Esas No: 2015/1891
Karar No: 2019/316
Karar Tarihi: 19.03.2019
Yargıtay Hukuk Genel Kurulu 2015/1891 Esas 2019/316 Karar Sayılı İlamı
"İçtihat Metni"
MAHKEMESİ :İş Mahkemesi
Taraflar arasındaki “hizmet tespiti” davasından dolayı yapılan yargılama sonunda Antalya 4.İş Mahkemesince davanın reddine dair verilen 19.01.2012 tarihli ve 2011/99 E., 2012/49 K. sayılı karar davacı vekili tarafından temyiz edilmekle, Yargıtay 10. Hukuk Dairesinin 18.03.2013 tarihli ve 2012/8199 E., 2013/5145 K. sayılı kararı ile;
"…Davanın yasal dayanağı olan 506 sayılı Sosyal Sigortalar Kanunu"nun; “Sigortalı Sayılanlar” başlığını taşıyan 2"nci maddesinde, bir hizmet akdine dayanarak bir veya birkaç işveren tarafından çalıştırılanların bu Kanuna göre sigortalı sayılacakları belirtilmiş, “Sigortalı Sayılmıyanlar” başlıklı 3"üncü maddesinde, bu Kanunun uygulanmasında sigortalı sayılmayan ve/veya haklarında bazı sigorta kolları uygulanmayan kimseler sıralanmış, “Sigortalılığın başlangıcı ve mecburi oluşu” başlığını taşıyan 6"ncı maddesinde; çalıştırılanların, işe alınmalarıyla kendiliğinden “sigortalı” olacakları, sigortalılar ile bunların işverenleri hakkında sigorta hak ve yükümlerinin, sigortalının işe alındığı tarihten başlayacağı, bu suretle sigortalı olmak hak ve yükümünden kaçınılamayacağı ve vazgeçilemeyeceği, sözleşmelere, sosyal sigorta yardım ve yükümlerini azaltmak veya başkasına devretmek yolunda hükümler konulamayacağı açıklanmış, “Prim belgeleri” başlıklı 79"uncu maddesinde; yönetmelikle tespit edilen belgeleri işveren tarafından verilmeyen veya çalıştıkları Kurumca belirlenmeyen sigortalıların, çalıştıklarını hizmetlerinin geçtiği yılın sonundan başlayarak beş yıl içerisinde mahkemeye başvurarak alacakları ilam ile kanıtlayabilirlerse, bunların mahkeme kararında belirtilen aylık kazanç toplamları ile prim ödeme gün sayılarının dikkate alınacağı bildirilmiş, “Sigortalılık süresi” başlığını taşıyan 108"inci maddesinde, malûllük, yaşlılık ve ölüm sigortalarının uygulanmasında dikkate alınacak sigortalılık süresinin başlangıcının, yürürlükten kaldırılmış 5417 ve 6900 Sayılı Kanunlara veya bu Kanuna tabi olarak ilk defa çalışmaya başladığı tarih olduğu hüküm altına alınmıştır.

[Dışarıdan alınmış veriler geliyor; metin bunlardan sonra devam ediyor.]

(* ===== verification/FollowWitnesses.v ===== *)
(** Claims and arbitration at work: two writers publish the demo head at two points
    of its life; the store holds the blocks of both. *)
From Stdlib Require Strings.Byte.
From Stdlib Require String Ascii.
From S2P Require Import Prelude Arith Cid Schema Core Engine EngineWorld Dir HeadModel Lookup Apply ApplyCorrect Truncate Lifecycle Enumerate EnumerateCorrect Ledger Merkle Json Publication Claims ClaimsCorrect Arbitration ArbitrationCorrect Instances StoreInstances Demo Witnesses.

(** ** Instances *)

Definition text_String (c : CidOf bytes) : string := String.String (Ascii.ascii_of_nat 98) (EncodeToString (ser_cid c)).
Definition text_Decode (s : string) : option (CidOf bytes) :=
  match s with String.String _ s' => DecodeString s' ≫= cast_cid | String.EmptyString => None end.

#[global] Program Instance hex_cidtext : CidText (H := id_multihash) :=
  {| cid_Decode := text_Decode; cid_String := text_String |}.
Next Obligation. intros c. unfold text_Decode, text_String. rewrite DecodeString_Encode. simpl. apply cast_ser_cid. Qed.
Next Obligation. done. Qed.

(** A signature that is the message. *)
#[global] Program Instance plain_ed25519 : Ed25519 :=
  {| PrivateKey := byte; ed_Public := fun k => repeat k 32; ed_Sign := fun k msg => k :: msg;
     ed_Verify := fun pub msg sig => bool_decide (sig = default Byte.x00 (head pub) :: msg) |}.
Next Obligation. done. Qed.
Next Obligation. done. Qed.
Next Obligation. intros k msg. by apply bool_decide_eq_true_2. Qed.

#[global] Instance mem_scratch : ScratchStore Blocks := {| newScratch := [] |}.
#[global] Instance mem_scratch_ok : ScratchOk Blocks.
Proof.
  split; [done|]. intros v s Hs. cbn. unfold blocks_get. destruct (find_block s v) as [d|] eqn:E; [left; exists d; split; [done|by apply Hs]|by right].
Qed.

(** ** Two documents *)

Definition demoArchive : ArchiveID := mkArchiveID (repeat Byte.x07 32) eq_refl.
Definition demoUnsigned (h : DemoEngine) : Unsigned :=
  mkUnsigned 3 "mainnet" (Some demoArchive) "2026-01-01T00:00:00Z" [] (Some [headEntry (InfoOf h) None]) (Some 1).
Definition demoDoc (k : byte) (h : DemoEngine) : Doc :=
  match sign (Some k) (demoUnsigned h) with Ok d => d | Err _ => mkDoc (demoUnsigned h) "" "" 0 end.
Definition docA : Doc := demoDoc Byte.x41 demo1.
Definition docB : Doc := demoDoc Byte.x42 demo2.
Definition demoStore : Blocks := blocks demo2.

Lemma demoDoc_heads k h : Heads (d_Unsigned (demoDoc k h)) = [headEntry (InfoOf h) None].
Proof. unfold demoDoc. destruct (sign _ _) as [d|] eqn:E; [|done]. apply signed_unsigned in E. by rewrite E. Qed.

Lemma demo_publishes k h m : represents h m -> publishes (demoDoc k h) "all" m.
Proof.
  intros Hrep. split; [apply (rep_ok _ _ Hrep)|]. intros e He _. rewrite demoDoc_heads in He.
  apply list_elem_of_singleton in He as ->. unfold headEntry. cbn [he_Root].
  destruct (head_root_defined m) as [c Hc]; [apply (rep_ok _ _ Hrep)|].
  rewrite (represents_info h m Hrep). unfold info_of. cbn [i_Root]. rewrite Hc. apply Decode_String.
Qed.

Lemma docA_publishes : publishes docA "all" demoModel1.
Proof. apply demo_publishes, demo_represents1. Qed.
Lemma docB_publishes : publishes docB "all" demoModel2.
Proof. apply demo_publishes, demo_represents2. Qed.

Lemma root_determines_head_witness :
  represents demo1 demoModel1 /\ represents demo2 demoModel2 /\ (Root demo1 = Root demo2 <-> demoModel1 = demoModel2).
Proof.
  pose proof demo_represents1 as H1. pose proof demo_represents2 as H2.
  split; [exact H1|]. split; [exact H2|]. exact (root_determines_head demo1 demo2 demoModel1 demoModel2 H1 H2).
Defined.

Lemma docA_signed : is_ok (sign (Some Byte.x41) (demoUnsigned demo1)) = true.
Proof. vm_compute. reflexivity. Qed.

Lemma signed_verifies_witness :
  exists d, sign (ED := plain_ed25519) (Some Byte.x41) (demoUnsigned demo1) = Ok d /\ Verify d = Ok tt /\ d_Unsigned d = demoUnsigned demo1.
Proof.
  pose proof docA_signed as E. destruct (sign (ED := plain_ed25519) (Some Byte.x41) (demoUnsigned demo1)) as [d|] eqn:Ed; [|discriminate E].
  exists d. split; [reflexivity|]. exact (signed_verifies (ED := plain_ed25519) Byte.x41 (demoUnsigned demo1) d Ed).
Defined.

(** ** A document with an unfinalized head *)

Definition beaconRoot : string := bytes_string (Byte.x30 :: Byte.x78 :: hexEncode (repeat Byte.x05 32)).
Definition finalEntry : HeadEntry := headEntry (InfoOf demo1) None.
Definition tipEntry : HeadEntry :=
  mkEntry "tip" (cidString (Root demo2)) 9 (Some 12) 1 1 0 "" UnfinalizedMutable (Some 9)
    beaconRoot (Some 10) beaconRoot "all" (cidString (Root demo1)) (Some 8).
Definition tipDoc : Doc :=
  mkDoc (mkUnsigned 2 "mainnet" None "2026-01-01T00:00:00Z" [] (Some [finalEntry; tipEntry]) (Some 4)) "aa" "bb" 0.

Lemma tipDoc_valid : is_ok (ValidateContract tipDoc) = true.
Proof. vm_compute. reflexivity. Qed.
Lemma final_u64 e : he_OriginSlot e = 5 -> he_SyncedTo e = Some 8 -> he_HandoffSyncedTo e = None -> entry_u64 e.
Proof. intros H1 H2 H3. unfold entry_u64. rewrite H1, H2, H3. split; [done|]. split; [by intros x [= <-]|done]. Qed.
Lemma final_origin : he_OriginSlot finalEntry = 5.
Proof. vm_compute. reflexivity. Qed.
Lemma final_synced : he_SyncedTo finalEntry = Some 8.
Proof. vm_compute. reflexivity. Qed.
Lemma tipDoc_heads : Heads (d_Unsigned tipDoc) = [finalEntry; tipEntry].
Proof. reflexivity. Qed.
Lemma tipDoc_u64 : Forall entry_u64 (Heads (d_Unsigned tipDoc)).
Proof.
  rewrite tipDoc_heads. constructor; [exact (final_u64 _ final_origin final_synced eq_refl)|]. constructor; [|constructor].
  split; [done|]. split; by intros x [= <-].
Qed.

Lemma contract_no_gap_witness :
  ValidateContract tipDoc = Ok tt /\ tipEntry ∈ Heads (d_Unsigned tipDoc) /\
  exists f hs st, f ∈ Heads (d_Unsigned tipDoc) /\ he_SyncedTo f = Some hs /\ he_SyncedTo tipEntry = Some st /\
    forall x, x <= st -> x <= hs \/ he_OriginSlot tipEntry <= x <= st.
Proof.
  assert (E : ValidateContract tipDoc = Ok tt).
  { pose proof tipDoc_valid as E. destruct (ValidateContract tipDoc) as [[]|]; [reflexivity|discriminate E]. }
  assert (Hin : tipEntry ∈ Heads (d_Unsigned tipDoc)) by (rewrite tipDoc_heads; right; left).
  split; [exact E|]. split; [exact Hin|].
  destruct (contract_no_gap tipDoc tipEntry E tipDoc_u64 Hin eq_refl) as (_ & f & hs & st & H1 & _ & _ & _ & H2 & H3 & _ & H4).
  exists f, hs, st. split; [exact H1|]. split; [exact H2|]. split; [exact H3|]. exact H4.
Defined.

(** ** The later head includes the earlier one *)

Abbreviation demoClassify := (ClassifyFinalizedClaims (Scr := Blocks) (L := DemoLru) "all" docA docB demoStore).

Lemma demo_classified : ok_with (fun v => match v with Ok RightClaimDominates => true | _ => false end) demoClassify = true.
Proof. vm_compute. reflexivity. Qed.

Lemma demo_classified_run : exists s', demoClassify = (Ok (Ok RightClaimDominates), s').
Proof.
  destruct (ok_run _ _ demo_classified) as (v & s' & E & Hv). exists s'. rewrite E.
  destruct v as [[]|]; (reflexivity || discriminate Hv).
Qed.

Lemma demo_models_differ : demoModel1 <> demoModel2.
Proof. intros Heq. discriminate (f_equal m_synced Heq). Qed.

Lemma classification_exact_witness : included demoModel1 demoModel2 /\ demoModel1 <> demoModel2.
Proof.
  destruct demo_classified_run as [s' E].
  destruct (classification_exact (Scr := Blocks) (L := DemoLru) "all" docA docB demoModel1 demoModel2 demoStore _ s'
    docA_publishes docB_publishes eq_refl E) as (v & Ev & [(l & r & _ & _ & Hv)|[(e & _ & Hx)|(l & e & _ & _ & Hx)]]);
    injection Ev as <-; [|discriminate Hx..]. destruct Hv as (_ & [Hi _] & _).
  split; [exact Hi|exact demo_models_differ].
Defined.

Lemma classification_only_reads_witness :
  exists v s', demoClassify = (v, s') /\ rtc read_step demoStore s'.
Proof.
  destruct demoClassify as [v s'] eqn:E. exists v, s'. split; [reflexivity|].
  exact (classification_only_reads (Scr := Blocks) (L := DemoLru) "all" docA docB demoStore v s' E).
Defined.

(** ** Arbitration between the two writers *)

Definition candA : FinalizedClaimCandidate := mkCandidate "writer-a" docA.
Definition candB : FinalizedClaimCandidate := mkCandidate "writer-b" docB.
Definition demoHead (c : FinalizedClaimCandidate) : hmodel :=
  if decide (SourceID c = "writer-b"%string) then demoModel2 else demoModel1.
Abbreviation demoSelect cs := (SelectFinalizedClaim (Scr := Blocks) (L := DemoLru) demoCfg "all" cs demoStore).

Lemma demo_selected : ok_with (fun o => match o with Selected r _ [] => String.eqb (SourceID r) "writer-b" | _ => false end)
  (demoSelect [candA; candB]) = true.
Proof. vm_compute. reflexivity. Qed.

Lemma cands_publish : Forall (fun c => publishes (Document c) "all" (demoHead c)) [candA; candB].
Proof. constructor; [exact docA_publishes|]. constructor; [exact docB_publishes|constructor]. Qed.

(** The writer that is behind is included in the selected head. *)
Lemma selection_is_maximum_witness : exists rep eqs s',
  demoSelect [candA; candB] = (Ok (Selected rep eqs []), s') /\ rep ∈ [candA; candB] /\ included demoModel1 (demoHead rep).
Proof.
  destruct (ok_run _ _ demo_selected) as (o & s' & E & Ho). destruct o as [rep eqs [|f unav]| | |]; try discriminate Ho.
  exists rep, eqs, s'. split; [exact E|].
  destruct (selection_is_maximum (Scr := Blocks) (L := DemoLru) demoCfg "all" [candA; candB] demoHead demoStore _ s' cands_publish E)
    as (H1 & _ & _ & H2).
  split; [exact H1|]. destruct (H2 candA ltac:(left)) as [[Hi _]|(f & Hf & _)]; [exact Hi|].
  exfalso. exact (not_elem_of_nil f Hf).
Defined.

Lemma selection_order_independent_witness :
  demoSelect [candA; candB] = demoSelect [candB; candA] \/
  exists m m', demoSelect [candA; candB] = (Err (EInvalid m), demoStore) /\ demoSelect [candB; candA] = (Err (EInvalid m'), demoStore).
Proof.
  exact (selection_order_independent (Scr := Blocks) (L := DemoLru) demoCfg "all" [candA; candB] [candB; candA] demoStore
    (Permutation_swap candB candA [])).
Defined.

(** A claim of another archive is incomparable. *)
Definition otherArchive : ArchiveID := mkArchiveID (repeat Byte.x08 32) eq_refl.
Definition otherUnsigned : Unsigned :=
  mkUnsigned 3 "mainnet" (Some otherArchive) "2026-01-01T00:00:00Z" [] (Some [headEntry (InfoOf demo1) None]) (Some 1).
Definition docC : Doc :=
  match sign (ED := plain_ed25519) (Some Byte.x43) otherUnsigned with Ok d => d | Err _ => mkDoc otherUnsigned "" "" 0 end.
Definition candC : FinalizedClaimCandidate := mkCandidate "writer-c" docC.

Lemma docC_publishes : publishes docC "all" demoModel1.
Proof.
  assert (Hh : Heads (d_Unsigned docC) = Heads (d_Unsigned docA)).
  { unfold docC, docA. rewrite demoDoc_heads. destruct (sign _ otherUnsigned) as [d|] eqn:E; [|done]. apply signed_unsigned in E. by rewrite E. }
  split; [apply docA_publishes|]. intros e. rewrite Hh. apply docA_publishes.
Qed.

Lemma docA_tip : docTip "all" candA = None.
Proof. vm_compute. reflexivity. Qed.
Lemma docC_tip : docTip "all" candC = None.
Proof. vm_compute. reflexivity. Qed.

Lemma demo_incomparable : ok_with (fun o => match o with IncomparableError _ => true | _ => false end)
  (demoSelect [candA; candC]) = true.
Proof. vm_compute. reflexivity. Qed.

Lemma selection_decides_witness : exists ps s',
  demoSelect [candA; candC] = (Ok (IncomparableError ps), s') /\ ps <> [].
Proof.
  destruct (ok_run _ _ demo_incomparable) as (o & s' & E & Ho). destruct o as [| |ps|]; try discriminate Ho.
  exists ps, s'. split; [exact E|].
  assert (Hp : Forall (fun c => publishes (Document c) "all" (demoHead c)) [candA; candC]).
  { constructor; [exact docA_publishes|]. constructor; [exact docC_publishes|constructor]. }
  assert (Ht : forall a, a ∈ [candA; candC] -> docTip "all" a = None).
  { intros a [->|[->|Ha%not_elem_of_nil]%elem_of_cons]%elem_of_cons; [exact docA_tip|exact docC_tip|destruct Ha]. }
  assert (Hac : forall a b, a ∈ [candA; candC] -> b ∈ [candA; candC] -> manifest_le (docTip "all" a) (docTip "all" b) ->
    manifest_le (docTip "all" b) (docTip "all" a) -> docTip "all" a = docTip "all" b).
  { intros a b Ha Hb _ _. rewrite (Ht a Ha), (Ht b Hb). reflexivity. }
  exact (proj1 (selection_decides (Scr := Blocks) (L := DemoLru) demoCfg "all" [candA; candC] demoHead demoStore _ s' Hp Hac E)).
Defined.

Sigortalı statüsünde bulunmayan, sigortalı niteliği taşımayan bir kimsenin sigortalılık süresinden söz etme olanağı bulunmamaktadır. Olağan olarak sigortalılık niteliği, taraflar arasında hizmet akdi (iş sözleşmesi) ilişkisinin kurulması ve çalışmaya/çalıştırılmaya başlanması ile kazanılmakta olup, yazılı olarak düzenlenen veya sözlü olarak benimsenen hizmet akdi ile birlikte, sigortalılığın oluşumu yönünden eylemli (fiili = gerçek) çalışma olgusunun varlığının da kanıtlanması gerekmektedir. Kuruma verilen ve çalışmayı (hizmeti) ortaya koyabilecek belgeler; gerek 506 Sayılı Kanunda, gerek 5510 Sayılı Sosyal Sigortalar ve Genel Sağlık Sigortası Kanununda, gerekse anılan Kanunlara dayanılarak hazırlanan Sosyal Sigorta İşlemleri Yönetmeliği (SSİY)"nde açıklanmıştır. Bunlar arasında; çalışmaya başlayan ve/veya çalışması sona eren sigortalıların durumlarının işveren/işveren vekili tarafından Kuruma bildirilmesi amacıyla kullanılan “Sigortalı İşe Giriş Bildirgesi” (506/9. madde, 5510/8. madde, SSİY"nin ilgili maddeleri) ile “Sigortalı İşten Ayrılış Bildirgesi” (5510/9. madde, SSİY"nin ilgili maddeleri), çalışmaya başlayan sigortalıların kendilerini bildirmeleri amacıyla kullanılan “Sigortalı Bildirim Belgesi” (5510/8. madde, SSİY"nin ilgili maddeleri), çalıştırılan sigortalıların ve sosyal güvenlik destek primine tabi sigortalıların kimlik bilgilerini, hesaplanacak prime esas kazançlarını, prim ödeme gün sayıları ile prim tutarlarını gösteren, 01.05.2004 tarihine kadarki dönem yönünden “Aylık Sigorta Primleri Bildirgesi” ve “Dönemsel Sigorta Primleri Bordrosu” (506/79. madde, SSİY"nin ilgili maddeleri), 01.05.2004 gününden itibaren ise “Aylık Prim Ve Hizmet Belgesi” (506/79. madde, 5510/86. madde, SSİY"nin ilgili maddeleri) yer almaktadır.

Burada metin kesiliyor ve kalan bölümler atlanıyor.